The Author Online Book Forums are Moving

The Author Online Book Forums will soon redirect to Manning's liveBook and liveVideo. All book forum content will migrate to liveBook's discussion forum and all video forum content will migrate to liveVideo. Log in to liveBook or liveVideo with your Manning credentials to join the discussion!

Thank you for your engagement in the AoF over the years! We look forward to offering you a more enhanced forum experience.

CElliott (12) [Avatar] Offline
#1
Real-world Machine Learning is a great book, and I have really enjoyed reading it. The best part of the book is the attention to detail. For example, when machine learning is used as an adjective, it is hyphenated; when it is used as a noun, it is not hyphenated. Few authors today take the time to get that detail right. However, the day might not be complete without one small demur.

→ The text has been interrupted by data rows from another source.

(* ===== verification/Nix.v ===== *)
(** * The nix provider ([src/provider/nix.rs])

    Resolution reads the development environment as data and never enters the
    shell.  The [nix] commands' outcomes, the file tests and serde's decoding of
    the [print-dev-env] document are parameters. *)

From S2P Require Import Prelude Paths ProviderKind Services Capture Flox.

#[local] Set Default Proof Using "Type".

(** How a command ended: it could not be run, or its success, stdout, stderr. *)
Inductive CommandResult := SpawnError (e : str) | Finished (success : bool) (status stdout stderr : str).

(** One entry of [variables]: its [type] and [value]. *)
Record DevVariable := { var_kind : str; var_value : json }.

Definition no_flake : ProviderError := NoEnvironment "nix" "nix flake init".
Definition nix_missing : ProviderError := MissingBinary "nix" "devcroft doctor".
Definition no_flake_lock : ProviderError := MissingLock "nix" "nix flake lock".

(** [classify_metadata_failure]. *)
Definition classify_metadata_failure (stderr : str) : ProviderError :=
  if contains_str "experimental Nix feature" stderr || contains_str "is disabled" stderr then
    ResolutionFailed ("nix flakes are not enabled; add `experimental-features = nix-command flakes` to nix.conf (see `devcroft doctor`): " ++ trim stderr)
  else if contains_str "cannot connect to daemon" stderr || contains_str "daemon-socket" stderr then
    ResolutionFailed ("cannot reach the nix daemon: " ++ trim stderr)
  else if contains_str "lock file" stderr
       && (contains_str "out of date" stderr || contains_str "does not match" stderr || contains_str "requires" stderr) then
    no_flake_lock
  else ResolutionFailed ("`nix flake metadata` failed: " ++ trim stderr).

Section nix.
(** [serde_json::from_slice::<DevEnv>]: the [variables] in key order. *)
Context (from_slice : str → result str (list (str * DevVariable))).
Context (is_file : str → bool) (nix_bin : option str).
(** [nix flake metadata] and [nix print-dev-env] on a project, the latter with
    a given environment. *)
Context (metadata : str → str → CommandResult) (print_dev_env : str → str → gmap str str → CommandResult).

Definition ensure_flake_present (project_root : str) : result ProviderError unit :=
  if is_file (path_join project_root "flake.nix") then Ok tt else Err no_flake.

Definition ensure_lock_present (project_root : str) : result ProviderError unit :=
  if is_file (path_join project_root "flake.lock") then Ok tt else Err no_flake_lock.

Definition probe_flake_evaluable (bin project_root : str) : result ProviderError unit :=
  match metadata bin project_root with
  | SpawnError e => Err (ResolutionFailed ("running `nix flake metadata`: " ++ e))
  | Finished true _ _ _ => Ok tt
  | Finished false _ _ stderr => Err (classify_metadata_failure (from_utf8_lossy stderr))
  end.

(** The variables devcroft takes: exported, with a string value. *)
Definition exported (entry : str * DevVariable) : option (str * str) :=
  if bool_decide (var_kind entry.2 = ("exported" : str)) then
    match var_value entry.2 with JStr value => Some (entry.1, value) | _ => None end
  else None.

Definition parse_dev_env_json (raw : str) : result ProviderError (gmap str str) :=
  match from_slice raw with
  | Err e => Err (ResolutionFailed ("parsing `nix print-dev-env --json` output: " ++ e))
  | Ok variables => Ok (collect_map (omap exported variables))
  end.

Definition nix_capture_activated_env (bin project_root : str) (base : gmap str str) : result ProviderError (gmap str str) :=
  match print_dev_env bin project_root base with
  | SpawnError e => Err (ResolutionFailed ("running `nix print-dev-env`: " ++ e))
  | Finished false status _ stderr =>
      Err (ResolutionFailed ("`nix print-dev-env` exited with " ++ status ++ ": " ++ from_utf8_lossy stderr))
  | Finished true _ stdout _ => parse_dev_env_json stdout
  end.

(** [NixProvider::resolve]. *)
Definition nix_resolve (home : option str) (project_root : str) : result ProviderError Resolution :=
  _ ← ensure_flake_present project_root;
  bin ← ok_or nix_missing nix_bin;
  _ ← ensure_lock_present project_root;
  _ ← probe_flake_evaluable bin project_root;
  baseline ← canonical_base_env home;
  activated ← nix_capture_activated_env bin project_root baseline;
  Ok {| res_env := changed_env baseline activated; res_unset := unset_env baseline activated;
        res_read_only_grants := store_grants activated; res_services := Unsupported;
        res_ran_activation_hook := false; res_activation_script := None |}.

Definition flake_fingerprint (f : fs) (project_root : str) : result ProviderError str :=
  _ ← ensure_flake_present project_root;
  let flake_path := path_join project_root "flake.nix" in
  flake ← ok_or (ResolutionFailed ("reading " ++ flake_path)) (f !! flake_path);
  Ok (fingerprint [flake; optional_file_part (f !! path_join project_root "flake.lock")]).

(** ** Lemmas *)

Lemma lookup_collect_foldl (l : list (str * str)) (m : gmap str str) k :
  NoDup (l.*1) → foldl (λ m '(k, v), <[k := v]> m) m l !! k =
    match find (λ p, bool_decide (p.1 = k)) l with Some p => Some p.2 | None => m !! k end.
Proof.
  revert m. induction l as [|[k' v] l IH]; intros m Hnd; [done|]. cbn [fmap list_fmap fst] in Hnd.
  apply NoDup_cons in Hnd as [Hn Hnd]. cbn [foldl find fst]. rewrite IH by done.
  case_bool_decide as Hk; [|by rewrite lookup_insert_ne by done].
  subst k'. rewrite lookup_insert_eq. destruct (find _ l) as [p|] eqn:Ef; [|done].
  apply find_some in Ef as [Hp Hk%bool_decide_eq_true]. exfalso. apply Hn. rewrite <- Hk. by apply list_elem_of_fmap_2.
Qed.

Lemma omap_exported_keys variables : NoDup (variables.*1) → NoDup ((omap exported variables).*1).
Proof.
  induction variables as [|[k v] l IH]; intros Hnd; [constructor|]. cbn [fmap list_fmap fst] in Hnd.
  apply NoDup_cons in Hnd as [Hn Hnd]. simpl. destruct (exported (k, v)) as [[k' v']|] eqn:Ee; [|by apply IH].
  simpl. apply NoDup_cons. split; [|by apply IH].
  assert (k' = k) as -> by (revert Ee; unfold exported; case_bool_decide; [|done]; destruct (var_value _); try done; by intros [= <- _]).
  intros Hin. apply Hn. apply list_elem_of_fmap in Hin as ([k1 v1] & -> & Hin).
  apply list_elem_of_omap in Hin as ([k2 v2] & Hin & He).
  assert (k1 = k2) as -> by (revert He; unfold exported; case_bool_decide; [|done]; destruct (var_value _); try done; by intros [= <- _]).
  by apply (list_elem_of_fmap_2 fst) in Hin.
Qed.

Lemma exported_spec k v k' s : exported (k, v) = Some (k', s) ↔ k' = k ∧ v = {| var_kind := "exported"; var_value := JStr s |}.
Proof.
  unfold exported. cbn [fst snd]. destruct v as [kind val]. cbn [var_kind var_value]. case_bool_decide as Hk.
  - subst. destruct val; split; try (by intros [=]); try (by intros [_ [=]]); [by intros [= -> ->]|by intros [-> [= ->]]].
  - split; [done|]. intros [_ [= -> _]]. done.
Qed.

(** What the parsed environment contains. *)
Lemma parse_dev_env_lookup raw variables env k s :
  from_slice raw = Ok variables → NoDup (variables.*1) → parse_dev_env_json raw = Ok env →
  env !! k = Some s ↔ (k, {| var_kind := "exported"; var_value := JStr s |}) ∈ variables.
Proof.
  intros Hs Hnd. unfold parse_dev_env_json. rewrite Hs. intros [= <-].
  unfold collect_map. rewrite lookup_collect_foldl by (by apply omap_exported_keys). rewrite lookup_empty.
  pose proof (omap_exported_keys _ Hnd) as Hnd'. split.
  - destruct (find _ _) as [[k' s']|] eqn:Ef; [|done]. intros [= ->].
    apply find_some in Ef as [Hin Hk%bool_decide_eq_true]. simpl in Hk. subst k'.
    apply list_elem_of_omap in Hin as ([k2 v2] & Hin & He). by apply exported_spec in He as [-> ->].
  - intros Hin. assert ((k, s) ∈ omap exported variables) as Ho.
    { apply list_elem_of_omap. eexists. split; [exact Hin|]. by apply exported_spec. }
    destruct (find _ _) as [[k' s']|] eqn:Ef.
    + apply find_some in Ef as [Hin' Hk%bool_decide_eq_true]. simpl in Hk. subst k'. f_equal. simpl.
      apply list_elem_of_lookup in Hin' as [i Hi]. apply list_elem_of_lookup in Ho as [j Hj].
      assert (i = j) as ->.
      { eapply NoDup_lookup; [exact Hnd'|..]; by rewrite list_lookup_fmap, ?Hi, ?Hj. }
      congruence.
    + rewrite find_none in Ef. specialize (Ef _ Ho). simpl in Ef. by rewrite bool_decide_true in Ef.
Qed.

(** What a nix resolution records. *)
Lemma nix_resolve_delta home root res :
  nix_resolve home root = Ok res →
  res_ran_activation_hook res = false ∧ res_activation_script res = None ∧ res_services res = Unsupported ∧
  ∃ base activated, canonical_base_env home = Ok base ∧ apply_delta base (res_env res) (res_unset res) = activated ∧
    res_read_only_grants res = store_grants activated.
Proof.
  unfold nix_resolve, mbind, result_bind. destruct (ensure_flake_present root); [|done].
  destruct (ok_or nix_missing nix_bin) as [bin|]; [|done]. destruct (ensure_lock_present root); [|done].
  destruct (probe_flake_evaluable bin root); [|done]. destruct (canonical_base_env home) as [base|]; [|done].
  destruct (nix_capture_activated_env bin root base) as [act|]; [|done]. intros [= <-]. do 3 (split; [done|]).
  exists base, act. split; [done|]. split; [apply apply_delta_exact|done].
Qed.

(** Nix resolution, on every branch: it succeeds exactly when the flake and
    its lock are files, nix is there, the flake evaluates without touching the
    lock, [HOME] is set and the environment could be read; the checks come in
    that order, so the first that fails names the error and no nix command runs
    before the flake is known to exist; and the recorded delta, applied to the
    baseline, is exactly the exported string variables of the flake. *)
Theorem nix_resolve_spec home root :
  match nix_resolve home root with
  | Ok res =>
      ∃ bin h out status err variables baseline activated,
        is_file (path_join root "flake.nix") = true ∧ nix_bin = Some bin ∧ is_file (path_join root "flake.lock") = true ∧
        probe_flake_evaluable bin root = Ok tt ∧ home = Some h ∧ canonical_base_env (Some h) = Ok baseline ∧
        print_dev_env bin root baseline = Finished true status out err ∧ from_slice out = Ok variables ∧
        apply_delta baseline (res_env res) (res_unset res) = activated ∧ res_read_only_grants res = store_grants activated ∧
        res_services res = Unsupported ∧
        (NoDup (variables.*1) → ∀ k s, activated !! k = Some s ↔ (k, {| var_kind := "exported"; var_value := JStr s |}) ∈ variables)
  | Err e =>
      (is_file (path_join root "flake.nix") = false ∧ e = no_flake) ∨
      is_file (path_join root "flake.nix") = true ∧
      ((nix_bin = None ∧ e = nix_missing) ∨
       ∃ bin, nix_bin = Some bin ∧
         ((is_file (path_join root "flake.lock") = false ∧ e = no_flake_lock) ∨
          is_file (path_join root "flake.lock") = true ∧
          (probe_flake_evaluable bin root = Err e ∨
           probe_flake_evaluable bin root = Ok tt ∧ ∃ msg, e = ResolutionFailed msg)))
  end.
Proof.
  unfold nix_resolve, ensure_flake_present, ensure_lock_present.
  destruct (is_file (path_join root "flake.nix")); [|by left]. cbn [mbind result_bind].
  destruct nix_bin as [bin|]; [|right; split; [done|by left]]. cbn [mbind result_bind ok_or].
  destruct (is_file (path_join root "flake.lock")); [|right; split; [done|]; right; exists bin; split; [done|by left]].
  cbn [mbind result_bind]. destruct (probe_flake_evaluable bin root) as [[]|e] eqn:Ep; cbn [mbind result_bind];
    [|right; split; [done|]; right; exists bin; split; [done|]; right; split; [done|]; by left].
  destruct home as [h|]; cbn [mbind result_bind canonical_base_env].
  2: { right. split; [done|]. right. exists bin. split; [done|]. right. split; [done|]. right. split; [done|]. by eexists. }
  unfold nix_capture_activated_env. set (baseline := {[ _ := _ ; _ := _ ]}).
  destruct (print_dev_env bin root baseline) as [e|[] status out err] eqn:Ee; cbn [mbind result_bind].
  1,3: right; split; [done|]; right; exists bin; split; [done|]; right; split; [done|]; right; split; [done|]; by eexists.
  unfold parse_dev_env_json. destruct (from_slice out) as [variables|e] eqn:Ev; cbn [mbind result_bind].
  2: { right. split; [done|]. right. exists bin. split; [done|]. right. split; [done|]. right. split; [done|]. by eexists. }
  exists bin, h, out, status, err, variables, baseline, (collect_map (omap exported variables)).
  do 8 (split; [done|]). split; [apply apply_delta_exact|]. do 2 (split; [done|]).
  intros Hnd k s. apply (parse_dev_env_lookup out); [done..|]. unfold parse_dev_env_json. by rewrite Ev.
Qed.
End nix.
(* ===== verification/Devbox.v ===== *)
(** * The devbox provider ([src/provider/devbox.rs])

    Reading [devbox.json] (JSON with comments and trailing commas), the check
    that nothing has to be resolved, and the resolution, which restores a lock
    file that the capture rewrote.  The [devbox], [nix] and [sh] commands and
    [serde_json] are parameters. *)

From S2P Require Import Prelude Paths ProviderKind Services Capture Flox Nix.

#[local] Set Default Proof Using "Type".

(** ** JSON with comments, on the [char]s of the text *)

Definition QUOTE_CHAR : char := 34%N.
Definition BACKSLASH : char := 92%N.
Definition SLASH_CHAR : char := 47%N.
Definition STAR : char := 42%N.
Definition NL_CHAR : char := 10%N.
Definition COMMA : char := 44%N.

(** Where the scan is: in the document, in a string (with whether the last
    character was an escape), in a line or in a block comment (with the
    previous character). *)
Inductive scan := Code | InString (escaped : bool) | LineComment | BlockComment (prev : char).

(** The state after a character of a string. *)
Definition in_string (escaped : bool) (c : char) : scan :=
  if escaped then InString false
  else if decide (c = BACKSLASH) then InString true
  else if decide (c = QUOTE_CHAR) then Code
  else InString false.

(** [strip_comments]. *)
Fixpoint strip_comments (m : scan) (l : list char) : list char :=
  match l with
  | [] => []
  | c :: l' =>
      match m with
      | InString escaped => c :: strip_comments (in_string escaped c) l'
      | LineComment => if decide (c = NL_CHAR) then NL_CHAR :: strip_comments Code l' else strip_comments LineComment l'
      | BlockComment prev =>
          if decide (prev = STAR ∧ c = SLASH_CHAR) then strip_comments Code l'
          else if decide (c = NL_CHAR) then NL_CHAR :: strip_comments (BlockComment c) l'
          else strip_comments (BlockComment c) l'
      | Code =>
          if decide (c = QUOTE_CHAR) then c :: strip_comments (InString false) l'
          else if decide (c = SLASH_CHAR) then
            match l' with
            | d :: l'' =>
                if decide (d = SLASH_CHAR) then strip_comments LineComment l'
                else if decide (d = STAR) then strip_comments (BlockComment 0%N) l''
                else c :: strip_comments Code l'
            | [] => [c]
            end
          else c :: strip_comments Code l'
      end
  end.

Definition closes (l : list char) : bool :=
  match head (drop_while is_whitespace l) with Some c => bool_decide (c = 125%N ∨ c = 93%N) | None => false end.

(** [strip_trailing_commas]: [Some escaped] in a string. *)
Fixpoint strip_trailing_commas (str_state : option bool) (l : list char) : list char :=
  match l with
  | [] => []
  | c :: l =>
      match str_state with
      | Some escaped =>
          c :: strip_trailing_commas (match in_string escaped c with InString e => Some e | _ => None end) l
      | None =>
          if decide (c = QUOTE_CHAR) then c :: strip_trailing_commas (Some false) l
          else if decide (c = COMMA) then
            if closes l then strip_trailing_commas None l else c :: strip_trailing_commas None l
          else c :: strip_trailing_commas None l
      end
  end.

Definition strip_jsonc (text : list char) : list char := strip_trailing_commas None (strip_comments Code text).

(** ** The resolution *)

Definition no_devbox : ProviderError := NoEnvironment "devbox" "devbox init".
Definition devbox_lock_missing : ProviderError := MissingLock "devbox" "devbox install".

(** [package_key]. *)
Definition package_key (name : str) (value : json) : str :=
  let version := match value with
                 | JStr v => Some v
                 | JObj table => map_find "version" table ≫= json_as_str
                 | _ => None
                 end in
  match version with Some v => name ++ "@" ++ v | None => name end.

Section devbox.
Context (from_str : str → result str json).
Context (is_file : fs → str → bool) (devbox_bin nix_bin : option str) (nix_eval : str → bool).
(** [devbox shellenv --pure], which may write files; evaluating its output in [sh]. *)
Context (shellenv : str → str → gmap str str → fs → CommandResult * fs)
        (eval_env : str → str → gmap str str → CommandResult).
(** Whether writing back and removing the lock file succeed. *)
Context (restore_error : option str).

Definition json_path (root : str) : str := path_join root "devbox.json".
Definition lock_path (root : str) : str := path_join root "devbox.lock".

Definition ensure_project_present (f : fs) (root : str) : result ProviderError unit :=
  if is_file f (json_path root) then Ok tt else Err no_devbox.

Definition ensure_nix_usable : result ProviderError unit :=
  nix ← ok_or (MissingBinary "nix" "devcroft doctor") nix_bin;
  if nix_eval nix then Ok tt else Err (ResolutionFailed "devbox requires a usable Nix, but `nix eval` failed on this host").

Definition parse_devbox_json (f : fs) (path : str) : result ProviderError json :=
  text ← read_text f path;
  map_err (λ e, ResolutionFailed ("parsing " ++ path ++ ": " ++ e)) (from_str (of_chars (strip_jsonc (chars text)))).

Definition declared_package_keys (f : fs) (root : str) : result ProviderError (list str) :=
  parsed ← parse_devbox_json f (json_path root);
  match json_get "packages" parsed with
  | None => Ok []
  | Some (JArr items) =>
      try_map (λ v, ok_or (ResolutionFailed (json_path root ++ "'s `packages` array has a non-string entry")) (json_as_str v)) items
  | Some (JObj m) => Ok ((λ '(name, value), package_key name value) <$> m)
  | Some _ => Err (ResolutionFailed (json_path root ++ "'s `packages` field is neither a list nor a table"))
  end.

Definition read_lock (f : fs) (root : str) : option str := f !! lock_path root.

Definition locked_keys (parsed : json) : list str :=
  match json_get "packages" parsed with Some (JObj m) => m.*1 | _ => [] end.

Definition ensure_everything_locked (f : fs) (root : str) : result ProviderError unit :=
  declared ← declared_package_keys f root;
  if bool_decide (declared = []) then Ok tt
  else if negb (is_file f (lock_path root)) then Err devbox_lock_missing
  else
    parsed ← parse_devbox_json f (lock_path root);
    try_for_each (λ key,
      if member key (locked_keys parsed) then Ok tt
      else Err (ResolutionFailed ("package `" ++ key ++ "` is declared in devbox.json but has no resolution in devbox.lock; run `devbox install`")))
      declared.

(** [restore_lock_if_capture_resolved]. *)
Definition restore_lock_if_capture_resolved (root : str) (before : option str) (f : fs) : result ProviderError unit * fs :=
  if bool_decide (read_lock f root = before) then (Ok tt, f)
  else
    match restore_error with
    | Some e => (Err (ResolutionFailed ("devbox resolved during `up` and rewrote " ++ lock_path root ++ ", and restoring it failed: " ++ e)), f)
    | None =>
        (Err (ResolutionFailed ("devbox resolved packages while capturing the environment and rewrote " ++ lock_path root)),
         match before with Some bytes => <[lock_path root := bytes]> f | None => delete (lock_path root) f end)
    end.

Definition is_ascii_whitespace (c : ascii) : bool :=
  let b := byte c in ((b =? 32) || (b =? 9) || (b =? 10) || (b =? 12) || (b =? 13))%N.

Definition devbox_capture_activated_env (bin root : str) (base : gmap str str) (f : fs) : result ProviderError (gmap str str) * fs :=
  let '(ran, f) := shellenv bin root base f in
  (match ran with
   | SpawnError e => Err (ResolutionFailed ("running `devbox shellenv`: " ++ e))
   | Finished false status _ stderr =>
       Err (ResolutionFailed ("`devbox shellenv --pure` exited with " ++ status ++ ": " ++ trim (from_utf8_lossy stderr)))
   | Finished true _ script _ =>
       if forallb is_ascii_whitespace script then Err (ResolutionFailed "`devbox shellenv --pure` succeeded but printed no environment")
       else
         match eval_env script root base with
         | SpawnError e => Err (ResolutionFailed ("evaluating `devbox shellenv` output: " ++ e))
         | Finished false status _ stderr =>
             Err (ResolutionFailed ("evaluating `devbox shellenv --pure` output exited with " ++ status ++ ": " ++ trim (from_utf8_lossy stderr)))
         | Finished true _ dump _ => Ok (parse_env_dump dump)
         end
   end, f).

(** The checks before anything runs. *)
Definition devbox_checks (f : fs) (root : str) : result ProviderError str :=
  _ ← ensure_project_present f root;
  bin ← ok_or (MissingBinary "devbox" "devcroft doctor") devbox_bin;
  _ ← ensure_nix_usable;
  _ ← ensure_everything_locked f root;
  Ok bin.

(** [DevboxProvider::resolve]. *)
Definition devbox_resolve (home : option str) (root : str) (f : fs) : result ProviderError Resolution * fs :=
  match devbox_checks f root with
  | Err e => (Err e, f)
  | Ok bin =>
      let lock_before := read_lock f root in
      match canonical_base_env home with
      | Err e => (Err e, f)
      | Ok baseline =>
          match devbox_capture_activated_env bin root baseline f with
          | (Err e, f) => (Err e, f)
          | (Ok activated, f) =>
              match restore_lock_if_capture_resolved root lock_before f with
              | (Err e, f) => (Err e, f)
              | (Ok _, f) =>
                  (Ok {| res_env := changed_env baseline activated; res_unset := unset_env baseline activated;
                         res_read_only_grants := store_grants activated; res_services := Unsupported;
                         res_ran_activation_hook := false; res_activation_script := None |}, f)
              end
          end
      end
  end.

Definition devbox_fingerprint (f : fs) (root : str) : result ProviderError str :=
  _ ← ensure_project_present f root;
  json ← ok_or (ResolutionFailed ("reading " ++ json_path root)) (f !! json_path root);
  Ok (fingerprint [json; optional_file_part (f !! lock_path root)]).
End devbox.

(** ** The reference: a document as tokens *)

Inductive token :=
| TChar (c : char)
| TText (body : list char)
| TLine (body : list char)
| TBlock (body : list char).

Definition show_token (t : token) : list char :=
  match t with
  | TChar c => [c]
  | TText body => QUOTE_CHAR :: body ++ [QUOTE_CHAR]
  | TLine body => SLASH_CHAR :: SLASH_CHAR :: body ++ [NL_CHAR]
  | TBlock body => SLASH_CHAR :: STAR :: body ++ [STAR; SLASH_CHAR]
  end.

Definition show_tokens (ts : list token) : list char := mjoin (show_token <$> ts).

(** The inside of a string literal: no bare quote, no unfinished escape. *)
Fixpoint text_ok (escaped : bool) (body : list char) : Prop :=
  match body with
  | [] => escaped = false
  | c :: body => if escaped then text_ok false body
                 else if decide (c = BACKSLASH) then text_ok true body
                 else c ≠ QUOTE_CHAR ∧ text_ok false body
  end.

Fixpoint block_ok (prev : char) (body : list char) : Prop :=
  match body with
  | [] => True
  | c :: body => ¬ (prev = STAR ∧ c = SLASH_CHAR) ∧ block_ok c body
  end.

Definition token_ok (t : token) : Prop :=
  match t with
  | TChar c => c ≠ QUOTE_CHAR ∧ c ≠ SLASH_CHAR
  | TText body => text_ok false body
  | TLine body => NL_CHAR ∉ body
  | TBlock body => block_ok 0%N body
  end.

(** Comments become their line breaks; strings and everything else stay. *)
Definition newlines (body : list char) : list token := TChar <$> List.filter (λ c, bool_decide (c = NL_CHAR)) body.

Definition uncomment (ts : list token) : list token :=
  ts ≫= λ t, match t with TLine _ => [TChar NL_CHAR] | TBlock body => newlines body | _ => [t] end.

Fixpoint closing_next (ts : list token) : bool :=
  match ts with
  | TChar c :: ts => if is_whitespace c then closing_next ts else bool_decide (c = 125%N ∨ c = 93%N)
  | _ => false
  end.

(** A comma before a closing bracket goes. *)
Fixpoint drop_commas (ts : list token) : list token :=
  match ts with
  | [] => []
  | t :: ts => if (match t with TChar c => bool_decide (c = COMMA) | _ => false end) && closing_next ts
               then drop_commas ts else t :: drop_commas ts
  end.

(** ** Lemmas *)

Lemma strip_text body escaped rest :
  text_ok escaped body →
  strip_comments (InString escaped) (body ++ QUOTE_CHAR :: rest) = body ++ QUOTE_CHAR :: strip_comments Code rest.
Proof.
  revert escaped. induction body as [|c body IH]; intros escaped Hb; simpl in Hb.
  - subst. done.
  - cbn [app strip_comments]. f_equal. unfold in_string. destruct escaped; [by apply IH|].
    destruct (decide (c = BACKSLASH)); [by apply IH|]. destruct Hb as [Hq Hb]. rewrite decide_False by done. by apply IH.
Qed.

When a binary categorical variable, such as gender, is turned into two columns, such as male and female, both Excel Regression and Mathematica LinerModelFit blow up because the two columns are not linearly independent. This is also true of the AutoMPG dataset if region is made three columns instead of two. Every book I have ever read about regression analysis says this is true: a binary categorical variable should be one column of zeros or ones, if for no other reason than then the partial derivative of the regression, which is the column's coefficient, then makes sense. If there are three columns for region, then what does partial of the regression WRT to, say, Europe, mean, the change in MPG WRT a car that is made nowhere?

I don't understand how the software used for the book completes an analyses where gender is two columns in the Titanic dataset or region is three columns in the AutoMPG dataset. What meaning then do you assign to the coefficient of male or female or to the coefficient of Asia, Europe, or America?

Thanks again for the wonderful book.